GILGER: I had a superintendent of one of the school districts in the Valley on who said we were expecting a bump in enrollment this year. We saw a decline, he thinks, because of ICE. He said some families told me, you know, they left the country.
DORN: And that has consequences for local school districts.
GILGER: So, a lot still to come on this, but with what we're seeing right now, let me ask you about the implications. Because as you mentioned at the beginning, like, this is a moment in which lots of schools are closing. It raises lots of concern, debate, ire, lots of anger at these school board meetings when they're kind of debating whether or not a school should close.
Why is that? Like, why do communities care so much about this?
DORN: For a few reasons. One, families depend on schools to run their entire lives, in many cases — setting their schedules, figuring out how they're going to do aftercare. And the second factor is that in many communities, schools are important resources.
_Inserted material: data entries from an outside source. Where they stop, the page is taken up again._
Lemma unwrapFirstMark_count n :
  match unwrapFirstMark n with
  | Some n' => countMarks n = S (countMarks n')
  | None => countMarks n = 0%nat
  end.
Proof.
  induction n as [d|tag attrs cs IH] using Node_children_ind; [reflexivity|].
  rewrite unwrapFirstMark_Element.
  assert (match unwrapAmong cs with
          | Some (cs', _) => countMarksAmong cs = S (countMarksAmong cs')
          | None => countMarksAmong cs = 0%nat
          end) as H.
  { induction IH as [|c cs Hc _ IHcs]; [reflexivity|].
    cbn [unwrapAmong countMarksAmong].
    destruct (isAnnotationMark c) eqn:Hm.
    - rewrite countMarksAmong_app. destruct c as [d|t a cs0]; [discriminate|].
      cbn [children]. rewrite countMarks_Element. lia.
    - destruct (unwrapFirstMark c) as [c'|] eqn:Hu.
      + cbn [countMarksAmong].
        destruct (unwrapFirstMark_same_element c c' Hu) as [Hm' _].
        rewrite Hm', Hm, Hc. lia.
      + destruct (unwrapAmong cs) as [[rest' here]|].
        * cbn [countMarksAmong]. rewrite Hm, Hc, IHcs. lia.
        * rewrite Hc, IHcs. reflexivity. }
  destruct (unwrapAmong cs) as [[cs' [|]]|].
  - rewrite countMarks_normalize, !countMarks_Element. exact H.
  - rewrite !countMarks_Element. exact H.
  - rewrite countMarks_Element. exact H.
Qed.

Lemma unwrapMarks_count turns n :
  countMarks (unwrapMarks turns n) = (countMarks n - turns)%nat.
Proof.
  revert n. induction turns as [|turns IH]; intros n; simpl; [lia|].
  pose proof (unwrapFirstMark_count n) as H.
  destruct (unwrapFirstMark n) as [n'|]; [rewrite IH|]; lia.
Qed.

(** One turn per mark is enough: [removeMarks] leaves no mark. *)
Lemma removeMarks_complete n : countMarks (removeMarks n) = 0%nat.
Proof. unfold removeMarks. rewrite unwrapMarks_count. lia. Qed.

Lemma removePointMarkers_same_element n :
  isAnnotationMark (removePointMarkers n) = isAnnotationMark n
  /\ isPointMarker (removePointMarkers n) = isPointMarker n.
Proof. now destruct n. Qed.

Lemma removePointMarkers_no_marker n :
  countMarks n = 0%nat -> markers (removePointMarkers n) = [].
Proof.
  induction n as [d|tag attrs cs IH] using Node_children_ind; [reflexivity|].
  rewrite countMarks_Element, removePointMarkers_Element, markers_Element.
  induction IH as [|c cs Hc _ IHcs]; [reflexivity|].
  cbn [countMarksAmong removePointMarkersAmong]. intros H.
  destruct (isAnnotationMark c) eqn:Hm; [lia|].
  destruct (isPointMarker c) eqn:Hp; [apply IHcs; lia|].
  cbn [markersAmong].
  destruct (removePointMarkers_same_element c) as [-> ->].
  rewrite Hm, Hp, Hc, IHcs by lia. reflexivity.
Qed.

(** The cleanup at the start of [applyHighlights] removes every marker. *)
Lemma cleanup_removes_markers n :
  markers (removePointMarkers (removeMarks n)) = [].
Proof. apply removePointMarkers_no_marker, removeMarks_complete. Qed.

(** C7, evaluated.  On the paragraph [emphasisParagraph] with the three
    annotations [emphasisAnnotations], the first call of [applyHighlights]
    leaves four markers; the second call, with the same annotations and
    active id on the tree the first call left, leaves five: the range "d"
    gets a second mark.  Between the calls every marker is removed, but the
    Text node that the point marker split stays split into "abcde" and
    "fgh", so the second pass does not start from the tree the first pass
    started from. *)
Lemma applyHighlights_twice_differs :
  let once := applyHighlights emphasisParagraph emphasisAnnotations None in
  let twice := applyHighlights once emphasisAnnotations None in
  let marker := "inline-block w-2 h-2 rounded-full mx-0.5 align-middle cursor-pointer bg-sienna-400/60 hover:bg-sienna-500" in
  markers once
  = [("MARK", "d", ""); ("MARK", "efg", ""); ("SPAN", "p", marker);
     ("MARK", "efg", "")]
  /\ markers twice
     = [("MARK", "d", ""); ("MARK", "efg", ""); ("SPAN", "p", marker);
        ("MARK", "d", ""); ("MARK", "efg", "")]
  /\ removePointMarkers (removeMarks once)
     = Element "DIV" noAttributes
         [Element "P" (sourceAttributes 0 16)
            [Element "EM" (sourceAttributes 0 3) [Text "a"];
             Text " ";
             Element "STRONG" (sourceAttributes 4 16)
               [Text "abcde"; Text "fgh"]]].
Proof.
  cbv zeta. repeat split; vm_compute; reflexivity.
Qed.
And over time, they become keystones for communities in some places for identity, for leadership.
So, when a school closes down, as sociologist Eve Ewing wrote about in "Ghosts in the Schoolyard," it affects the entire neighborhood.
GILGER: I have to ask though, is this really true anymore? Because we've got so many charter schools, people do not go to their neighborhood school. Certain school districts are kind of empty and others are packed. And so many other choices for families, whether it's homeschooling, micro-schooling, like, you know, they can go to private school with public money from the ESA program, as you mentioned.
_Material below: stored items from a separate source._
(** The run of [predict] on a non-empty series, for any property of
    tensors that the first window has and that sliding keeps. *)
Lemma predict_trace np_mean np_std HAS_TF model (prices : list float)
    (steps : Z) (shape : Tensor -> Prop) :
  prices <> [] ->
  (forall x v, shape x -> shape (tl x ++ [[v]])) ->
  (forall f : float -> float,
      shape (map (fun x => [f x]) (last_n SEQUENCE_LENGTH prices))) ->
  (forall cs, length cs = length (last_n SEQUENCE_LENGTH prices) ->
     shape (normalize_features np_mean np_std (scaler_of model)
              (synth_features np_mean cs))) ->
  trace_from (network HAS_TF model) shape 0 (Z.to_nat steps)
    (predict np_mean np_std HAS_TF model prices steps).
Proof.
  intros Hne Hslide Hfirst Hsix.
  assert (Hw : last_n SEQUENCE_LENGTH prices <> [])
    by (apply last_n_nonempty; [unfold SEQUENCE_LENGTH; lia | exact Hne]).
  destruct (np_min_nonempty Hw) as [mn Hmn].
  destruct (np_max_nonempty Hw) as [mx Hmx].
  unfold predict.
  destruct HAS_TF, model as [forward | keras_model scaler metadata];
    cbn [network call_module scaler_of] in *;
    try (rewrite flatten_reshape_col, Hmn, Hmx, !bind_lift_ok,
           normalized_window;
         apply (@single_loop_trace _ to_float32 _ _ shape
                  (fun x v => Hslide x (to_float32 v)) _ _ []);
         apply Hfirst).
  destruct (six_channels (input_shape keras_model)).
  - apply (@keras6_loop_trace np_mean np_std keras_model scaler shape
             (length (last_n SEQUENCE_LENGTH prices))); auto.
    intros E. apply length_zero_iff_nil in E. contradiction.
  - rewrite flatten_reshape_col, Hmn, Hmx, !bind_lift_ok,
      normalized_window_id.
    apply (@single_loop_trace _ (fun x => x) _ _ shape
             (fun x v => Hslide x v) _ _ []).
    apply Hfirst.
Qed.

(** X3.  A failure of [predict] on a non-empty series is the failure of an
    inference call.  The run stops at the first call that raises: every
    earlier call was answered, none is made afterwards, no prediction is
    returned, and the message is the one that call raised. *)
Theorem predict_stops_at_first_failure :
  forall np_mean np_std HAS_TF model (prices : list float) steps e,
    prices <> [] ->
    let run := predict np_mean np_std HAS_TF model prices steps in
    outcome run = Raise e ->
    exists before w,
      calls run = before ++ [w]
      /\ network HAS_TF model w = Raise e
      /\ Forall (fun x => is_ok (network HAS_TF model x) = true) before
      /\ (Z.of_nat (length before) < steps)%Z.
Proof.
  intros np_mean np_std HAS_TF model prices steps e Hne run Hout.
  destruct (@predict_trace np_mean np_std HAS_TF model prices steps
              (fun _ => True) Hne) as [_ H]; auto.
  fold run in H. rewrite Hout in H.
  destruct H as (before & w & Hc & Hw & Hall & Hlen).
  exists before, w. repeat split; auto. lia.
Qed.

Lemma predict_stops_at_first_failure_witness :
  let run :=
    predict seq_mean seq_mean false (TorchModule moody_stub)
            prices_1_to_60 3 in
  exists before w,
    calls run = before ++ [w]
    /\ network false (TorchModule moody_stub) w = Raise "CUDA out of memory"
    /\ Forall (fun x => is_ok (network false (TorchModule moody_stub) x)
                        = true) before
    /\ (Z.of_nat (length before) < 3)%Z.
Proof.
  apply (@predict_stops_at_first_failure seq_mean seq_mean false
           (TorchModule moody_stub) prices_1_to_60 3%Z
           "CUDA out of memory").
  - discriminate.
  - vm_compute. reflexivity.
Defined.

(** X4.  [predict] itself does not require 60 points.  On any non-empty
    series, with an inference-capable handle, it returns one prediction
    per step after one call per step (none when [steps <= 0]), and every
    window it hands to the network has [min 60 (len prices)] rows. *)
Theorem predict_on_any_series :
  forall np_mean np_std HAS_TF model (prices : list float) steps,
    prices <> [] ->
    inference_capable HAS_TF model ->
    let run := predict np_mean np_std HAS_TF model prices steps in
    exists preds,
      outcome run = Ok preds
      /\ length preds = Z.to_nat steps
      /\ length (calls run) = Z.to_nat steps
      /\ Forall (fun w => length w = Nat.min 60 (length prices))
                (calls run).
Proof.
  intros np_mean np_std HAS_TF model prices steps Hne [Hnet Hsc] run.
  assert (Hw : last_n SEQUENCE_LENGTH prices <> [])
    by (apply last_n_nonempty; [unfold SEQUENCE_LENGTH; lia | exact Hne]).
  assert (Hrows : length (last_n SEQUENCE_LENGTH prices)
                  = Nat.min 60 (length prices))
    by apply last_n_length_min.
  destruct (@predict_trace np_mean np_std HAS_TF model prices steps
              (fun w => length w = Nat.min 60 (length prices)) Hne)
    as [Hshape H].
  - intros x v Hx. rewrite slid_length; [exact Hx|].
    rewrite Hx, <- Hrows. intros E. apply length_zero_iff_nil in E.
    contradiction.
  - intros f. now rewrite length_map.
  - intros cs Hcs.
    rewrite (@normalize_features_length np_mean np_std (scaler_of model)
               (fun t x y => Hsc t x y)).
    rewrite synth_features_length. congruence.
  - fold run in Hshape, H.
    destruct (outcome run) as [preds|e].
    + destruct H as (Hp & Hc & _). exists preds. auto.
    + destruct H as (before & w & _ & Hw' & _).
      destruct (Hnet w) as [v Hv]. congruence.
Qed.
Like, I feel like the options are so massive now. Is it still true that a local school really does impact its neighborhood?
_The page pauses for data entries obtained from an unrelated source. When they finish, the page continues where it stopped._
(** X8: the analysis that [analyzeVotes] stores keeps the votes as they
    are; its suspicion counts have one entry for each player that got a
    vote and add up to the number of votes; there is a most suspected
    player unless there is no vote at all, and that player has a count of
    at least 1 that no other count exceeds. *)
Theorem analysis_totals (vs : list (nat * nat)) :
  let a := analyzeVotes vs in
  a_votes a = vs /\
  sum_list (map snd (suspicionCounts a)) = length vs /\
  NoDup (mkeys (suspicionCounts a)) /\
  (forall s, s ∈ mkeys (suspicionCounts a) <-> s ∈ map snd vs) /\
  (mostSuspected a = None <-> vs = []) /\
  (forall m,
     mostSuspected a = Some m ->
     exists cm,
       mget m (suspicionCounts a) = Some cm /\ 0 < cm /\
       forall s c, mget s (suspicionCounts a) = Some c -> c <= cm).
Proof.
  cbv zeta. split; [done |]. split; [| split; [| split; [| split]]].
  - unfold analyzeVotes. simpl. unfold countSuspicions.
    by rewrite countSuspicions_total.
  - unfold analyzeVotes. simpl. unfold countSuspicions.
    assert (H : forall counts : list (nat * nat),
              NoDup (mkeys counts) -> NoDup (mkeys (fold_left countStep vs counts))).
    { induction vs as [| v vs IH]; intros counts Hnd; [done |].
      simpl. apply IH. unfold countStep. by apply NoDup_mkeys_mset. }
    apply H. constructor.
  - intros s. unfold analyzeVotes. simpl. rewrite countSuspicions_spec.
    unfold mkeys. rewrite map_map. simpl. rewrite map_id.
    rewrite elem_of_keysAfter. set_solver.
  - rewrite mostSuspected_brute_force. unfold bruteForceMostSuspected.
    split.
    + intros Hnone. destruct vs as [| v vs]; [done |]. exfalso.
      destruct (greatest_exists (bruteForceCount (v :: vs)) (map snd (v :: vs)))
        as (x & Hx & Hmax); [done |].
      eapply find_none_iff in Hnone; [| exact Hx]. congruence.
    + by intros ->.
  - intros m. rewrite mostSuspected_brute_force. unfold bruteForceMostSuspected.
    intros Hfind. apply find_some in Hfind as [Hin Hmax].
    apply list_elem_of_In in Hin.
    pose proof (bruteForceCount_pos _ _ Hin) as Hpos.
    exists (bruteForceCount vs m).
    split; [| split; [done |]].
    + rewrite suspicionCounts_brute_force. rewrite decide_False by lia. done.
    + intros s c. rewrite suspicionCounts_brute_force.
      case_decide; [done |]. intros [= <-].
      destruct (decide (s ∈ map snd vs)) as [Hs | Hs].
      * rewrite forallb_elem in Hmax. apply Hmax in Hs.
        by apply Nat.leb_le in Hs.
      * rewrite (bruteForceCount_zero _ _ Hs) in *. lia.
Qed.

End VoteProgressFacts.

(** ** The key of the audio cache *)

Module VoiceFacts.
Import Voice.
Local Open Scope Z_scope.

Lemma toInt32_range x : - 2 ^ 31 <= toInt32 x < 2 ^ 31.
Proof. unfold toInt32. pose proof (Z.mod_pos_bound (x + 2 ^ 31) (2 ^ 32)). lia. Qed.

Lemma toInt32_small x : - 2 ^ 31 <= x < 2 ^ 31 -> toInt32 x = x.
Proof. intros H. unfold toInt32. rewrite Z.mod_small; lia. Qed.

Lemma toInt32_congr x y : (x - y) mod 2 ^ 32 = 0 -> toInt32 x = toInt32 y.
Proof.
  intros H. unfold toInt32. f_equal.
  apply Z.mod_divide in H; [| lia]. destruct H as [k Hk].
  replace (x + 2 ^ 31) with (y + 2 ^ 31 + k * 2 ^ 32) by lia.
  apply Z.mod_add. lia.
Qed.

Lemma toInt32_mod x : (toInt32 x - x) mod 2 ^ 32 = 0.
Proof.
  unfold toInt32. pose proof (Z.div_mod (x + 2 ^ 31) (2 ^ 32) ltac:(lia)) as H.
  replace ((x + 2 ^ 31) mod 2 ^ 32 - 2 ^ 31 - x)
    with (- ((x + 2 ^ 31) / 2 ^ 32) * 2 ^ 32) by lia.
  apply Z.mod_mul. lia.
Qed.

Lemma hashStep_shift h c :
  hashStep (toInt32 h) c
  = toInt32 (toInt32 (toInt32 h * 2 ^ 5) - toInt32 h + c).
Proof.
  unfold hashStep. cbv zeta. rewrite Z.land_diag.
  rewrite (toInt32_small (toInt32 h)) by apply toInt32_range.
  rewrite Z.shiftl_mul_pow2 by lia. reflexivity.
Qed.

Lemma shift_minus_is_31 h c :
  toInt32 (toInt32 (toInt32 h * 2 ^ 5) - toInt32 h + c) = toInt32 (31 * h + c).
Proof.
  apply toInt32_congr.
  pose proof (toInt32_mod (toInt32 h * 2 ^ 5)) as H1.
  pose proof (toInt32_mod h) as H2.
  apply Z.mod_divide in H1; [| lia]. apply Z.mod_divide in H2; [| lia].
  destruct H1 as [k1 H1], H2 as [k2 H2].
  apply Z.mod_divide; [lia |]. exists (k1 + 31 * k2). lia.
Qed.

Lemma hashStep_spec h c : hashStep (toInt32 h) c = toInt32 (31 * h + c).
Proof. rewrite hashStep_shift. apply shift_minus_is_31. Qed.

Lemma fold_left_pass {A B} (f : A -> B -> A) (x : B) (l : list B) (a : A) :
  fold_left f (x :: l) a = fold_left f l (f a x).
Proof. reflexivity. Qed.

Lemma hashCode_loop text : forall h,
  fold_left hashStep text (toInt32 h)
  = toInt32 (fold_left (fun h c => 31 * h + c) text h).
Proof.
  induction text as [| c text IH]; intros h; [reflexivity |].
  rewrite !fold_left_pass, hashStep_spec. apply IH.
Qed.

(** X11: [hashText], the key of the audio cache, is the decimal numeral
    of the polynomial hash text[0]*31^(n-1) + ... + text[n-1] of the code
    units, reduced to a signed 32-bit integer: the value lies in
    [-2^31, 2^31) and differs from the polynomial by a multiple of 2^32.
    Two texts have the same key exactly when they have the same 32-bit
    hash, and different texts can: a text with "Aa" (65, 97) at some
    place has the key of the text with "BB" (66, 66) there. *)
Theorem hashText_is_the_polynomial_hash (text : list Z) :
  hashCode text = toInt32 (polynomial31 text) /\
  - 2 ^ 31 <= hashCode text < 2 ^ 31 /\
  (hashCode text - polynomial31 text) mod 2 ^ 32 = 0 /\
  (forall text', hashText text = hashText text' <-> hashCode text = hashCode text') /\
  (forall suffix,
     hashText (text ++ [65; 97] ++ suffix) = hashText (text ++ [66; 66] ++ suffix)).
Proof.
  assert (H : forall t, hashCode t = toInt32 (polynomial31 t)).
  { intros t. unfold hashCode, polynomial31. rewrite <- hashCode_loop. done. }
  split; [done |]. rewrite H.
  split; [apply toInt32_range |]. split; [apply toInt32_mod |].
  split.
  - intros text'. unfold hashText. rewrite <- H. split; [| by intros ->].
    apply (inj pretty).
  - intros suffix. unfold hashText. f_equal. rewrite !H. f_equal.
    unfold polynomial31. rewrite !fold_left_app. simpl. f_equal. lia.
Qed.

End VoiceFacts.

(** ** The hand-out of the secrets and the accessors *)

Module RevealFacts.
Import RoleManager Rand RandFacts RoleManagerFacts Scenarios Examples Reveal.

Lemma handedTo_lookup k ps0 i :
  handedTo k ps0 !! i
  = (fun p => if decide (i < k) then set_hasReceived p else p) <$> ps0 !! i.
Proof. unfold handedTo. by rewrite list_lookup_imap. Qed.

Lemma handedTo_length k ps0 : length (handedTo k ps0) = length ps0.
Proof. unfold handedTo. by rewrite length_imap. Qed.

Lemma handedTo_S k ps0 :
  alter set_hasReceived k (handedTo k ps0) = handedTo (S k) ps0.
Proof.
  apply list_eq. intros i. rewrite !handedTo_lookup.
  destruct (decide (i = k)) as [-> | Hne].
  - rewrite list_lookup_alter_eq, handedTo_lookup.
    destruct (ps0 !! k); simpl; [| done].
    rewrite decide_False by lia. by rewrite decide_True by lia.
  - rewrite list_lookup_alter_ne by done. rewrite handedTo_lookup.
    destruct (ps0 !! i); simpl; [| done].
    destruct (decide (i < k)).
    + by rewrite decide_True by lia.
    + by rewrite decide_False by lia.
Qed.

Lemma findByIndex_received (f : nat -> Player -> Player) (ps : list Player) i :
  (forall j q, f j q = q \/ f j q = set_hasReceived q) ->
  panel <$> findByIndex (imap f ps) i = panel <$> findByIndex ps i.
Proof.
  unfold findByIndex. revert f.
  induction ps as [| q ps IH]; intros f Hf; [done |].
  simpl. destruct (Hf 0 q) as [-> | ->]; simpl.
  - case_bool_decide; [done |]. apply IH. intros j q'. apply Hf.
  - case_bool_decide; [done |]. apply IH. intros j q'. apply Hf.
Qed.

Lemma partnerOf_panel ps p :
  partnerOf ps p =
    match role p, partnerId p with
    | Bad, Some i => panel <$> findByIndex ps i
    | _, _ => None
    end.
Proof.
  unfold partnerOf. destruct (role p); [done |].
  destruct (partnerId p); [| done]. by destruct (findByIndex ps n).
Qed.

Lemma partnerOf_handedTo k ps0 p :
  partnerOf (handedTo k ps0) p = partnerOf ps0 p.
Proof.
  rewrite !partnerOf_panel. destruct (role p); [done |].
  destruct (partnerId p) as [i |]; [| done].
  apply findByIndex_received. intros j q. case_decide; auto.
Qed.

Lemma secretOf_handedTo k ps0 p :
  secretOf (handedTo k ps0) p = secretOf ps0 p.
Proof. unfold secretOf. by rewrite partnerOf_handedTo. Qed.

Lemma secretOf_received ps p : secretOf ps (set_hasReceived p) = secretOf ps p.
Proof. done. Qed.

Lemma completeRoleAssignment_revealInv ps0 sr0 skip (s : State) :
  players (manager s) = handedTo (currentPlayerIndex (manager s)) ps0 ->
  skipVotingScene s = skip ->
  currentPlayerIndex (manager s) = length ps0 ->
  revealInv ps0 sr0 skip (completeRoleAssignment s).
Proof.
  intros Hps Hskip Hk. unfold revealInv, completeRoleAssignment, received.
  simpl. rewrite Nat.add_0_r, Hskip. done.
Qed.

Lemma callNextPlayer_revealInv ps0 sr0 skip (s : State) :
  players (manager s) = handedTo (currentPlayerIndex (manager s)) ps0 ->
  skipVotingScene s = skip ->
  currentPlayerIndex (manager s) <= length ps0 ->
  isAssigningRoles (manager s) = true -> secretRoles s = sr0 ->
  revealInv ps0 sr0 skip (callNextPlayer s).
Proof.
  intros Hps Hskip Hk Ha Hsr. unfold callNextPlayer.
  assert (Hlen : length (players (manager s)) = length ps0).
  { rewrite Hps. apply handedTo_length. }
  case_decide.
  - apply completeRoleAssignment_revealInv; try done; lia.
  - unfold revealInv, received. simpl. rewrite Nat.add_0_r.
    repeat split; try done. lia.
Qed.

Lemma step_revealInv ps0 sr0 skip (s : State) (e : Event) :
  revealInv ps0 sr0 skip s -> revealInv ps0 sr0 skip (step s e).
Proof.
  intros H. pose proof H as (Hps & Hskip & Hsc).
  unfold received in Hps. unfold step.
  destruct (screen s) as [| i | i secret | | c] eqn:Escr; destruct e; try done;
    rewrite ?Nat.add_0_r in Hps.
  - destruct Hsc as (Hk & Ha & Hsr).
    apply callNextPlayer_revealInv; try done. lia.
  - destruct Hsc as (Hk & Ha & Hsr).
    apply callNextPlayer_revealInv; try done. lia.
  - destruct Hsc as (-> & Hk & Ha & Hsr).
    destruct (lookup_lt_is_Some_2 ps0 (currentPlayerIndex (manager s)) Hk)
      as [p Hp].
    unfold showPlayerSecret. rewrite Hps, handedTo_lookup, Hp. simpl.
    rewrite decide_False by lia.
    unfold revealInv, received. simpl.
    rewrite handedTo_S, Nat.add_1_r, secretOf_handedTo.
    repeat split; try done. by exists p.
  - destruct Hsc as (-> & Hk & _ & Ha & Hsr).
    unfold showNextPlayerPrompt.
    assert (Hlen : length (players (manager s)) = length ps0).
    { rewrite Hps. apply handedTo_length. }
    case_decide.
    + apply completeRoleAssignment_revealInv; simpl; try done; lia.
    + unfold revealInv, received. simpl. rewrite Nat.add_0_r.
      repeat split; try done. lia.
  - destruct Hsc as (Hk & Ha & Hsr).
    apply callNextPlayer_revealInv; try done. lia.
Qed.

Lemma run_revealInv ps0 sr0 skip (s : State) (es : list Event) :
  revealInv ps0 sr0 skip s -> revealInv ps0 sr0 skip (run s es).
Proof.
  revert s. induction es as [| e es IH]; intros s H; [done |].
  simpl. by apply IH, step_revealInv.
Qed.

Lemma showInitialInstructions_revealInv voice (m : RoleManager.State) sc sr skip :
  currentPlayerIndex m = 0 -> isAssigningRoles m = true ->
  revealInv (players m) sr skip
    (showInitialInstructions voice (mkState m sc sr skip)).
Proof.
  intros Hk Ha.
  assert (H0 : handedTo 0 (players m) = players m).
  { apply list_eq. intros i. rewrite handedTo_lookup.
    by destruct (players m !! i). }
  unfold showInitialInstructions. destruct voice.
  - unfold revealInv, received. simpl. rewrite Hk. simpl. by rewrite H0.
  - apply callNextPlayer_revealInv; simpl; try done.
    + by rewrite Hk, H0.
    + lia.
Qed.

Lemma startRoleAssignment_reset (self m : RoleManager.State) pd rs rs' :
  RoleManager.startRoleAssignment self pd rs = Returned m rs' ->
  currentPlayerIndex m = 0 /\ isAssigningRoles m = true.
Proof.
  unfold RoleManager.startRoleAssignment, generatePlayerRoles. intros H.
  repeat (first [ case_match | case_decide ]; simplify_eq/=); done.
Qed.

Lemma ready_shows_the_secret ps0 sr0 skip (s : State) i :
  revealInv ps0 sr0 skip s -> screen s = CallScreen i ->
  exists secret,
    screen (step s ClickReady) = SecretScreen i secret /\
    currentPlayerIndex (manager (step s ClickReady)) = i.
Proof.
  intros (Hps & _ & Hsc) E. rewrite E in Hsc.
  destruct Hsc as (-> & Hk & _).
  unfold received in Hps. rewrite E, Nat.add_0_r in Hps.
  unfold step. rewrite E. unfold showPlayerSecret.
  destruct (lookup_lt_is_Some_2 ps0 _ Hk) as [p Hp].
  rewrite Hps, handedTo_lookup, Hp. simpl. by eexists.
Qed.

Lemma continue_moves_on ps0 sr0 skip (s : State) i secret :
  revealInv ps0 sr0 skip s -> screen s = SecretScreen i secret ->
  currentPlayerIndex (manager (step s ClickContinue)) = i + 1 /\
  if decide (length ps0 <= i + 1)
  then exists c, screen (step s ClickContinue) = Started c
  else screen (step s ClickContinue) = NextPlayerPrompt.
Proof.
  intros (Hps & _ & Hsc) E. rewrite E in Hsc.
  destruct Hsc as (-> & Hk & _).
  assert (Hlen : length (players (manager s)) = length ps0).
  { rewrite Hps. apply handedTo_length. }
  unfold step. rewrite E. unfold showNextPlayerPrompt. rewrite Hlen.
  destruct (decide (length ps0 <= _)); simpl; [| done]. split; [done |].
  by eexists.
Qed.

Lemma finish_calls_the_next ps0 sr0 skip (s : State) :
  revealInv ps0 sr0 skip s -> screen s = NextPlayerPrompt ->
  screen (step s ClickFinish) = CallScreen (currentPlayerIndex (manager s)) /\
  currentPlayerIndex (manager (step s ClickFinish))
  = currentPlayerIndex (manager s).
Proof.
  intros (Hps & _ & Hsc) E. rewrite E in Hsc. destruct Hsc as (Hk & _).
  assert (Hlen : length (players (manager s)) = length ps0).
  { rewrite Hps. apply handedTo_length. }
  unfold step. rewrite E. unfold callNextPlayer. rewrite Hlen.
  by rewrite decide_False by lia.
Qed.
DORN: That depends on the individual school and the individual neighborhood. But I can tell you, because ... I live in Kyrene, and one of the elementary schools is a 10-minute walk from my house. And I know that my neighbors, the ones who live right around that school, would be concerned if the school closed.
And if it were empty for a while, what would happen to local property values?
GILGER: Let me ask you about ... the societal aspect of this. As you look at this in history and you've seen schools close before, we've seen the impacts of that. I wonder how different it is today. Because like I mentioned, I think about the splintering of education kind of echoing the splintering of our communities today, in which everything feels very fractured or niche.
You can go to a specific school for a specific group of people or for a specific interest or a specific demographic. I mean, I wonder if it's, in your mind, a signal of what's to come in the future or a loss of something that was really important.
DORN: Well, that fragmentation worries me, because for almost 200 years we have relied on schools to be one of the major civil institutions that contribute to the way that we see ourselves as a society. And to the extent that the variety of education options that exist there continue to serve the public interest, that's great. But I also worry that a lot of the ways in which we are fragmented educationally mirrors the fragmentation of our lives and our civil communities.
GILGER: When we think about the idea ... of empty playgrounds, like, this happens — my sister is in a suburb of Denver and they close the school right across from her house, right across the street. The playground's open, but it's mostly empty when we go visit, which is odd and feels a little odd, I think.
But as you mentioned, we've been seeing declining birth rates in this country for a long time. Are we just going to have fewer kids?
DORN: We don't have to. We can be much more open to immigration of families than the current federal government would like there to be. And that would contribute to the future of the United States in a way that I think would be productive. That's not the current administration set of policies. And that points in some ways to a declining future, unless that's reversed. In the last 40 to 50 years,
immigration has been a substantial source of children who have been educated in the United States and then contribute as young adults. We need people to contribute to the United States in the future.